Lisa: I'd moved up to Sydney with Chris, my ex-husband, and I decided to go see my brother in Corfu [in Greece]. It was the first time I'd had time off in three years. When I got back to Sydney, I got some phone calls from mothers who had tracked down my number. They said, "Look, you need to speak to my child. They can't sleep. They just need to hear your voice."
Posie: I could hardly walk down the street for months! People came up to me and went, "It's your fault – what did you do that for?"
Lisa: People have bought box sets and they've watched it again. They pass it on down through the generations. The audience is growing.

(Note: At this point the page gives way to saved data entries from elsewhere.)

Record Account : Type := MkAccount {
  address : Address;
  balance : Balance;
  nonce : Z;
  per_shard_nonces : option (gmap Z Z);
  created_at : Timestamp;
  last_activity : Timestamp;
  dilithium_pk : bytes;
  ed25519_pk : option bytes;
  mlkem_pk : bytes;
  x25519_pk : option bytes;
  slh_dsa_pk : option bytes;
  storage_quota : Z;
  storage_used : Z;
  storage_credits : Z;
  deploy_credits : Z;
  free_deploys_remaining : Z;
  deploy_bond_locked_until : option Timestamp;
  staking_info : option StakingInfo;
  validator_info : option ValidatorInfo;
  storage_provider_info : option StorageProviderInfo;
  last_drs_score : option Z;
  last_drs_epoch : option Z;
  account_type : AccountType;
  contract_info : option ContractInfo;
  peer_id : option string;
  tmp_attestation : option bytes;
  authorized_slices : list string;
  device_capabilities : option DeviceCapabilities;
  metadata : gmap string string;
  pq_transition_info : option PQTransitionInfo;
  hot_set_mode : HotSetMode;
  pruning_config : option PruningConfig;
  archival_config : option ArchivalConfig;
}.

(** ** Constructors *)

Definition PostRepStats_default : PostRepStats := MkPostRep 0 0 (f64_of 100) 0 0 0 0 0 0 0 0 0.
Definition ProviderEarnings_default : ProviderEarnings := MkEarnings 0 0 0 0 0 0.
Definition PostStats_default : PostStats := MkPostStats 0 100000 None 0 100 (f64_lit 5 10) true.
Definition CostAwareness_default : CostAwareness :=
  MkCost true (f64_of 50) 0 ["heavy_compute"; "large_storage"; "bulk_sync"] 5.

(** The [pq_transition_info] all constructors share. *)
Definition pq_start : PQTransitionInfo :=
  MkPQ 0 false None [as_u16 MlDsa2; as_u16 Ed25519; as_u16 MlKem768].

Definition new_eoa (now : Timestamp) (addr : Address) (dpk mpk : bytes) : Account := {|
  address := addr; balance := 0; nonce := 0; per_shard_nonces := Some ∅;
  created_at := now; last_activity := now;
  dilithium_pk := dpk; ed25519_pk := None; mlkem_pk := mpk; x25519_pk := None; slh_dsa_pk := None;
  storage_quota := 1024 * 1024; storage_used := 0; storage_credits := 0;
  deploy_credits := 0; free_deploys_remaining := 0; deploy_bond_locked_until := None;
  staking_info := None; validator_info := None; storage_provider_info := None;
  last_drs_score := None; last_drs_epoch := None;
  account_type := EOA; contract_info := None; peer_id := None; tmp_attestation := None;
  authorized_slices := []; device_capabilities := None; metadata := ∅;
  pq_transition_info := Some pq_start; hot_set_mode := HotLightClient;
  pruning_config := None; archival_config := None;
|}.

Annette: We watched it back the other night.
Sarah: It was sad to watch her fall off the cliff.
Alisha: It's good that we were a part of it.
Sarah: It's amazing that we are part of such a great show.
Lisa: We've been doing these meet-and-greets [with fans]. I always get asked about that scene, always. Last year, I'd just start with a blanket apology: "If anyone was severely traumatised, I'm open to giving hugs." Hands would shoot up and I'd run around hugging everyone.
Bridie: Because of Stan [all the seasons are available on the streaming service] and so forth, when you meet people, it's as if Claire's death just happened. It's not like it was years ago.
The McLeod's Daughters phenomenon is alive and well.